SUPPLIED DATA below:

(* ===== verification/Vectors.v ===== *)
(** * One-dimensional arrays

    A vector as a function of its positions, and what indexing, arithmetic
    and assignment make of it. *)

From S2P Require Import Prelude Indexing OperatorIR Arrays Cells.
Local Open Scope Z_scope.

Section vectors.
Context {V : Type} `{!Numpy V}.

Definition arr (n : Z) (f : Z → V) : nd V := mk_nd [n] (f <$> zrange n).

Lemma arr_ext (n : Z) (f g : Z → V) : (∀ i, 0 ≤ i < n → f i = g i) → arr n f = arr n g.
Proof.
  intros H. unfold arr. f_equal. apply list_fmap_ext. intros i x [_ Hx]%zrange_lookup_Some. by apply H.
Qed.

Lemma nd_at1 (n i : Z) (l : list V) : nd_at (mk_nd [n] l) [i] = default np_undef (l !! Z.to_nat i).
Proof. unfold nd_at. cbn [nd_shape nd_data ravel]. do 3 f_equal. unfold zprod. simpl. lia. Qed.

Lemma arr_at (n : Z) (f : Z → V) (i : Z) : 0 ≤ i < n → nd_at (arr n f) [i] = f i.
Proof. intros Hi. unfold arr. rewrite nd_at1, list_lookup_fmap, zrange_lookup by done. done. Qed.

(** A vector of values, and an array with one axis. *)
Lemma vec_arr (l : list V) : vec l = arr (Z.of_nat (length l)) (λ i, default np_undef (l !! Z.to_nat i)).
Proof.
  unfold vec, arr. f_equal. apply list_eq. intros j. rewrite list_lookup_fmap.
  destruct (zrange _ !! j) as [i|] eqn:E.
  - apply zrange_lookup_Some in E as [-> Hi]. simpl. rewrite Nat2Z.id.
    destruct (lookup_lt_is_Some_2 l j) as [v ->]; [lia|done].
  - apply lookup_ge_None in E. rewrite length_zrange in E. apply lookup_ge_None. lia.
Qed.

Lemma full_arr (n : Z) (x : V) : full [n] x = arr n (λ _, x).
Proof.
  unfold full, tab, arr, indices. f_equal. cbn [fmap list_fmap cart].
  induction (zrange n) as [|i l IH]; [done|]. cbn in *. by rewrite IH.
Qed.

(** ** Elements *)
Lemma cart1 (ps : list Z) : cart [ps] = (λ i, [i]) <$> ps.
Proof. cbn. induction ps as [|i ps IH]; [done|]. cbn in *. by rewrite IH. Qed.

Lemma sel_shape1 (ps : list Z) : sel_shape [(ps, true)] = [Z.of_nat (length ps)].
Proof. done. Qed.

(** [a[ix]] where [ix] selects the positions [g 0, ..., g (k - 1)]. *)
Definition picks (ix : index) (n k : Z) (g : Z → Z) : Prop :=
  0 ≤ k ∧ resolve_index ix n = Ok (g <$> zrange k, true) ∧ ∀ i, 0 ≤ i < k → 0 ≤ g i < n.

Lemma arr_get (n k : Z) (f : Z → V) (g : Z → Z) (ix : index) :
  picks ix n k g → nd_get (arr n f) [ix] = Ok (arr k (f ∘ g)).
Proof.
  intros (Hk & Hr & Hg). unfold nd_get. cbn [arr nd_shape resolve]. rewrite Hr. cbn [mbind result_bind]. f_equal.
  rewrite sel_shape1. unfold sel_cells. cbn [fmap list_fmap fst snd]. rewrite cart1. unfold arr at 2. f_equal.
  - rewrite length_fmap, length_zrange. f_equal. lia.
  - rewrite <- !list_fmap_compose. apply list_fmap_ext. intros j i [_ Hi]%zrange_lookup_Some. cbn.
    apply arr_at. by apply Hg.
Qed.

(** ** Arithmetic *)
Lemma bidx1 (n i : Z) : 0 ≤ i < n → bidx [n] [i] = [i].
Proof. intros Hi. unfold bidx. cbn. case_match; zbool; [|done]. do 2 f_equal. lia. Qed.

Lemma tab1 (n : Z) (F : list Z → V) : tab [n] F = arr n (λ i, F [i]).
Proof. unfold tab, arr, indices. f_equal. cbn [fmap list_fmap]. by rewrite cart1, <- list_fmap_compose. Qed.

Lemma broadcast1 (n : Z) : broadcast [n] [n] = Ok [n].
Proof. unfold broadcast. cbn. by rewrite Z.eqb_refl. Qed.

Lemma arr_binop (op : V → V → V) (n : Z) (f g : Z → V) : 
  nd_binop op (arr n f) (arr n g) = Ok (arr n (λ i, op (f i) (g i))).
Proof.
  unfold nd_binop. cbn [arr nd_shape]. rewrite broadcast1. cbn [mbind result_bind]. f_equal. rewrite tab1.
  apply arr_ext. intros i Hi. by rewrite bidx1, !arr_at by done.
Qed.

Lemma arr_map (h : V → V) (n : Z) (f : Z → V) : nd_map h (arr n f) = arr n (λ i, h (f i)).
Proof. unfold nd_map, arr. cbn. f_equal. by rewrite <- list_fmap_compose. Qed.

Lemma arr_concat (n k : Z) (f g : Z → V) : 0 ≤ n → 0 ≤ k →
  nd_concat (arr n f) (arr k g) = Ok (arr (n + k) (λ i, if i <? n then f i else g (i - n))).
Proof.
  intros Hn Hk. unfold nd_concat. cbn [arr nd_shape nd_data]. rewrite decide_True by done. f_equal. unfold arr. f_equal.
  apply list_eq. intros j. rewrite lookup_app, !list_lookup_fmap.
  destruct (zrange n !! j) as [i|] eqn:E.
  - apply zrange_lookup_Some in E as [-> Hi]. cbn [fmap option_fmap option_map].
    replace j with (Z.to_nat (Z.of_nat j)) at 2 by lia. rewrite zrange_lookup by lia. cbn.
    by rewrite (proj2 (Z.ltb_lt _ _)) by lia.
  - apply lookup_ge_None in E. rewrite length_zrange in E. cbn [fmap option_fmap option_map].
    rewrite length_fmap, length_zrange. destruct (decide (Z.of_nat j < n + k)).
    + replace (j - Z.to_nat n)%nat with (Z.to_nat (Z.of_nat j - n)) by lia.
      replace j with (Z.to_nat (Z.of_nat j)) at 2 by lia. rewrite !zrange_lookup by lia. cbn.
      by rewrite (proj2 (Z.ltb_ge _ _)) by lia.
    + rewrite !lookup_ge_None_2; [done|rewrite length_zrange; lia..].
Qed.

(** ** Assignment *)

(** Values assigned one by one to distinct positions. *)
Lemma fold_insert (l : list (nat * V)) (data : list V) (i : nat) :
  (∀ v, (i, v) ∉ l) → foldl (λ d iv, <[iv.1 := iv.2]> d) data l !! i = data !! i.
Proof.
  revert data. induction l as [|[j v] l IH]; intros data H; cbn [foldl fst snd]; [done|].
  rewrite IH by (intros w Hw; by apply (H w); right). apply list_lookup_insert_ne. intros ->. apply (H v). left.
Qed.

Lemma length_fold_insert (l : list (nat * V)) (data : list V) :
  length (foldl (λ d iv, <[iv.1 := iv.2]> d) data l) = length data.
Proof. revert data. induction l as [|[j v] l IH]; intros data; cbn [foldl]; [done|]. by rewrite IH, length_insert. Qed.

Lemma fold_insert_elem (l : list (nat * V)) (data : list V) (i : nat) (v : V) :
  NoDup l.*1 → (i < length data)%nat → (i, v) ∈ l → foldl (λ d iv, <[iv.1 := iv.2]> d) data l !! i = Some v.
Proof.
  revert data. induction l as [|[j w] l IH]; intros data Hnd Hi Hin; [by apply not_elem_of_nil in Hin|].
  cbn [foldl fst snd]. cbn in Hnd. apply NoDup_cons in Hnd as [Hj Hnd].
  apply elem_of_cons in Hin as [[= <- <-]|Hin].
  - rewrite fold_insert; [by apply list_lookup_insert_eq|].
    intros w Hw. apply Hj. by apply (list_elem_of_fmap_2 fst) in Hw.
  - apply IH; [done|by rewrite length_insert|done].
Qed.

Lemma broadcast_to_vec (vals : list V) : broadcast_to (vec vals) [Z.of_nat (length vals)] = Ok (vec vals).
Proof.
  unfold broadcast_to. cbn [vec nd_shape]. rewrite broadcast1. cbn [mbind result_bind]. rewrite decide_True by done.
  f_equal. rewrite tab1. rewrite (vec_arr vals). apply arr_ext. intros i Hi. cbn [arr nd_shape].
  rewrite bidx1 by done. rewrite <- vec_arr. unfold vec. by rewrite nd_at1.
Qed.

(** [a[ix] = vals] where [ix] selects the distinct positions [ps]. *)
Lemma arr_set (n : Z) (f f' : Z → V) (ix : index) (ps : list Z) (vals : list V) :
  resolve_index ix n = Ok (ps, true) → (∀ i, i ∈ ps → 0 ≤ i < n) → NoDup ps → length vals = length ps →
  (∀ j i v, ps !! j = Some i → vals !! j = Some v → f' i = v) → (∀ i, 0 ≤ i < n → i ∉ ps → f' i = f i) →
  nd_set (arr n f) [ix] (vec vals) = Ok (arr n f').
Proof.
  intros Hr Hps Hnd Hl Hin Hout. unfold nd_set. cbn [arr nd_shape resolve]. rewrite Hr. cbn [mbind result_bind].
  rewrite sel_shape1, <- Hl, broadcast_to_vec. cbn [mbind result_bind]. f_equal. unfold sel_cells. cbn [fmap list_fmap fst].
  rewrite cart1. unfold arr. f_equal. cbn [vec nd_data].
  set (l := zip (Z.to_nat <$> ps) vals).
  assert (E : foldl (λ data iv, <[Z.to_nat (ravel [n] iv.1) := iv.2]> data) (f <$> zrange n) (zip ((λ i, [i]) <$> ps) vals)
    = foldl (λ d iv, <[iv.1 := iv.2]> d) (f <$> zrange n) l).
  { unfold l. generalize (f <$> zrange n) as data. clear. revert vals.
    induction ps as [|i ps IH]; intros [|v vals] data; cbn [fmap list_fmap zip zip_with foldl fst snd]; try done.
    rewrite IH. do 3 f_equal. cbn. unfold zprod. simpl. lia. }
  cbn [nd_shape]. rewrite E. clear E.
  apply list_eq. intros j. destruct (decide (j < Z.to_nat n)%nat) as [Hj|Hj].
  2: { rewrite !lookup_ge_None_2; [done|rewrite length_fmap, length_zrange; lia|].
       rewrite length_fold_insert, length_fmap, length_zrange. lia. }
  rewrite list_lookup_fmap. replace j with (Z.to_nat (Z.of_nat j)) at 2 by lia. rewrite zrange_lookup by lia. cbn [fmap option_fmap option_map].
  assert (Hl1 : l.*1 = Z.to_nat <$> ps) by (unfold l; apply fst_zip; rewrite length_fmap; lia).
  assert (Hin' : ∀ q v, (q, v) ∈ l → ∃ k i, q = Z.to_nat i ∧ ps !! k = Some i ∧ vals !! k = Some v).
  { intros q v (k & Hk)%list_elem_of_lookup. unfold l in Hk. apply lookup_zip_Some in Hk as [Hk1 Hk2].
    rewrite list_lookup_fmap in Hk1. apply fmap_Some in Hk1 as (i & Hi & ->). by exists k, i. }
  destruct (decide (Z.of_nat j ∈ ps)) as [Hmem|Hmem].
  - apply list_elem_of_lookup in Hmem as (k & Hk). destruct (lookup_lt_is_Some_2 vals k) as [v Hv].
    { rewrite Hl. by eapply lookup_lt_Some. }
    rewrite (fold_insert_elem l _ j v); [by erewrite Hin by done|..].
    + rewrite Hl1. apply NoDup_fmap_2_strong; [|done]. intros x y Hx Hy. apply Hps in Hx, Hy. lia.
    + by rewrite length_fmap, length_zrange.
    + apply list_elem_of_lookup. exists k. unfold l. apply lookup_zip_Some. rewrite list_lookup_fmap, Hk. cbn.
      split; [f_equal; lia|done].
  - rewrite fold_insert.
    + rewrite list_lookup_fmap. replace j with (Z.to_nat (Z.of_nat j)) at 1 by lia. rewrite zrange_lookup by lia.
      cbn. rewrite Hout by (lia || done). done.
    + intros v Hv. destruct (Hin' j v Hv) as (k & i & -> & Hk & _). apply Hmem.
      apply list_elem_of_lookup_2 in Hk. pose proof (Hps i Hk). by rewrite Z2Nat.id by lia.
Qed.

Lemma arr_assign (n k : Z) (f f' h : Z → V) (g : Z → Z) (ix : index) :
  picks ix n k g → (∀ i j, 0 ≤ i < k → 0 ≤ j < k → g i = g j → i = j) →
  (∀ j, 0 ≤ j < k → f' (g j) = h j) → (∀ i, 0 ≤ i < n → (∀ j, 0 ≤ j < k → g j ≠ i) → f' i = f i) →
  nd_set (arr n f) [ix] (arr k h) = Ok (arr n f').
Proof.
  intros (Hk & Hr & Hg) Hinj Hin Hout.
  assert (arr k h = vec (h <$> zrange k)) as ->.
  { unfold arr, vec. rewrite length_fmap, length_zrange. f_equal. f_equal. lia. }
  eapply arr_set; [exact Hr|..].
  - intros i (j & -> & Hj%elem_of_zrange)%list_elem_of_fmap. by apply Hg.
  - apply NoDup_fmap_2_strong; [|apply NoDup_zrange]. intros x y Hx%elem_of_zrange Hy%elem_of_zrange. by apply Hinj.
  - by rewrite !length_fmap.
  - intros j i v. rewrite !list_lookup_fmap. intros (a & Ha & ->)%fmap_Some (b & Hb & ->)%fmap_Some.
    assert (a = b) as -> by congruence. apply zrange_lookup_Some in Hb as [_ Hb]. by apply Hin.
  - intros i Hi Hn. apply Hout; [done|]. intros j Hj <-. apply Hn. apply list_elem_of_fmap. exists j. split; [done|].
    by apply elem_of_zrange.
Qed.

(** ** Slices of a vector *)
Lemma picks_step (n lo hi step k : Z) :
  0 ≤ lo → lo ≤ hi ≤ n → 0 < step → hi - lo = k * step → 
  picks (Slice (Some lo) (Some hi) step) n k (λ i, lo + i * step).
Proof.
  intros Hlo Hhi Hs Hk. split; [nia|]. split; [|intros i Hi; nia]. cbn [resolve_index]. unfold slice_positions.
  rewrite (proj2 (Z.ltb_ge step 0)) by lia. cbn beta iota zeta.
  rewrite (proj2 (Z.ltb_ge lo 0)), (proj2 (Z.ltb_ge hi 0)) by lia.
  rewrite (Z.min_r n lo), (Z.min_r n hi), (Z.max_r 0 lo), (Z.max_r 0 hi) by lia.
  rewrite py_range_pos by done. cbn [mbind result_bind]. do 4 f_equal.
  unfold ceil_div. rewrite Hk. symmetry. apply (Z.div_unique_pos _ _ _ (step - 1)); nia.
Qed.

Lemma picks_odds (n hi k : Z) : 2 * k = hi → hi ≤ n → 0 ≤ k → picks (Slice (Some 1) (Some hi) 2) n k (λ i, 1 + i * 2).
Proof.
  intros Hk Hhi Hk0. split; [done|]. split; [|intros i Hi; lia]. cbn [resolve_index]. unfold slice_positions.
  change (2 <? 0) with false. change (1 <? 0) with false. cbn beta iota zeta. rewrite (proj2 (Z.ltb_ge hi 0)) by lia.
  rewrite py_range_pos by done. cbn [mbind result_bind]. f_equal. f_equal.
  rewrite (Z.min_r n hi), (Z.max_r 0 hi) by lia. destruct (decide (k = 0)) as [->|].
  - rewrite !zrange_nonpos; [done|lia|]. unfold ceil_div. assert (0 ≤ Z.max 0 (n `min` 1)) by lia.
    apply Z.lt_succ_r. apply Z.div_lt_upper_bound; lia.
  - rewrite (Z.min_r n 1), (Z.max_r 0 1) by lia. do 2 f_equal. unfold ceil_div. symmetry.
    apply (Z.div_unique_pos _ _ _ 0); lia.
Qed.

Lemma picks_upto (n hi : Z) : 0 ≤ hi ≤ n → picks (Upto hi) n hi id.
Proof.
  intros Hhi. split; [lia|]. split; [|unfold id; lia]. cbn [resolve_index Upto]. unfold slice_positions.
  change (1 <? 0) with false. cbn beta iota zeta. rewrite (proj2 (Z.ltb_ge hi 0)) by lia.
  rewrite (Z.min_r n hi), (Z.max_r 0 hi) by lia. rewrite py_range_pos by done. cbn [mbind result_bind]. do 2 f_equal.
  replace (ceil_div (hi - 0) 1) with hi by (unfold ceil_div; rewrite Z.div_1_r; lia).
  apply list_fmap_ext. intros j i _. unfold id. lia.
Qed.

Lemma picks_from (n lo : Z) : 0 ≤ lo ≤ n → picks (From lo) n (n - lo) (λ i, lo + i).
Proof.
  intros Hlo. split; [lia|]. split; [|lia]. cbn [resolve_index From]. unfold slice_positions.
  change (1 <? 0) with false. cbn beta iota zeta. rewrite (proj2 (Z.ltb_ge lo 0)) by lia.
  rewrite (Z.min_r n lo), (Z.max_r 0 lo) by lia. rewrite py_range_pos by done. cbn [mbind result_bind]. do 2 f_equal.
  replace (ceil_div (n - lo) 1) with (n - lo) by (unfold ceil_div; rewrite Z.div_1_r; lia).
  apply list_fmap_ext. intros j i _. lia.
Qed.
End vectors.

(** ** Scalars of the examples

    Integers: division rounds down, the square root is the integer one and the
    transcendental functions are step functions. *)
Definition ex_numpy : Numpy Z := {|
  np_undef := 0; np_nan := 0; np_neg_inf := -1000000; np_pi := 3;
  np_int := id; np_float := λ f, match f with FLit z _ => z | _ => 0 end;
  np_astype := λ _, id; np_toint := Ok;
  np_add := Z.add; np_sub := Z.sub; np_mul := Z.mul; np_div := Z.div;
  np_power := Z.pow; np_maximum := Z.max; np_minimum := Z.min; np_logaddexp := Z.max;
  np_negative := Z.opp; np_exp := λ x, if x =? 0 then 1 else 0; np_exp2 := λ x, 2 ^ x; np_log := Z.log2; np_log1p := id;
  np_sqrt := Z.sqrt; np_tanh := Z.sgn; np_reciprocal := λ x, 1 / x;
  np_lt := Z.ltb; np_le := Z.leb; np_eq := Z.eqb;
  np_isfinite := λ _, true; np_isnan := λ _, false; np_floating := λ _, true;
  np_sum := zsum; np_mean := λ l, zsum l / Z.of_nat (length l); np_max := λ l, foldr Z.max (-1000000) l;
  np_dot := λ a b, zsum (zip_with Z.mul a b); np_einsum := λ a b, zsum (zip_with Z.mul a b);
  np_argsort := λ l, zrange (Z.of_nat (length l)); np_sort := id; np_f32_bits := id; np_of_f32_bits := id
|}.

End of SUPPLIED DATA.
SUPPLIED DATA below:

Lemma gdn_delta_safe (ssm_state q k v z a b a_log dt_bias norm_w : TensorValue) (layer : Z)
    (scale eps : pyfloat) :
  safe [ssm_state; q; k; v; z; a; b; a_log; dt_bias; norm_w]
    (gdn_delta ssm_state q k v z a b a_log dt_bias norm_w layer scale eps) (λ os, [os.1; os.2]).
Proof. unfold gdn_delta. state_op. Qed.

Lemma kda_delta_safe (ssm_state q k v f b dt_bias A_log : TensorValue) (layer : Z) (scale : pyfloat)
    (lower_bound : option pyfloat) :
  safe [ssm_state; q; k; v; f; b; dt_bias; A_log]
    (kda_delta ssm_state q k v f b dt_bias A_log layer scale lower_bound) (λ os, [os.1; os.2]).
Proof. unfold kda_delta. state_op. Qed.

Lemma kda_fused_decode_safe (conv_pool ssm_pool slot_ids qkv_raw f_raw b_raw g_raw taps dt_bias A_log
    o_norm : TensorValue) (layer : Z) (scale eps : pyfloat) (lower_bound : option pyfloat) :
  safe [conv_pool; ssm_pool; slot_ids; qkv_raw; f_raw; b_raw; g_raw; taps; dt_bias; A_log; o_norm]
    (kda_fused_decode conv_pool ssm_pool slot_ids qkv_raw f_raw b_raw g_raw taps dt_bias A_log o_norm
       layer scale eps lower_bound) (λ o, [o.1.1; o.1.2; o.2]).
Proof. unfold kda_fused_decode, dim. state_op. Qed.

End of SUPPLIED DATA.

_WHAT YOU NEED TO DO_
What you return should be exactly the lines above, starting at the one with "rewrite IH by" and ending at the one with "Lemma fold_insert_elem (l", and nothing else.

_RESULT OF THIS EXERCISE_
  rewrite IH by (intros w Hw; by apply (H w); right). apply list_lookup_insert_ne. intros ->. apply (H v). left.
Qed.

Lemma length_fold_insert (l : list (nat * V)) (data : list V) :
  length (foldl (λ d iv, <[iv.1 := iv.2]> d) data l) = length data.
Proof. revert data. induction l as [|[j v] l IH]; intros data; cbn [foldl]; [done|]. by rewrite IH, length_insert. Qed.

Lemma fold_insert_elem (l : list (nat * V)) (data : list V) (i : nat) (v : V) :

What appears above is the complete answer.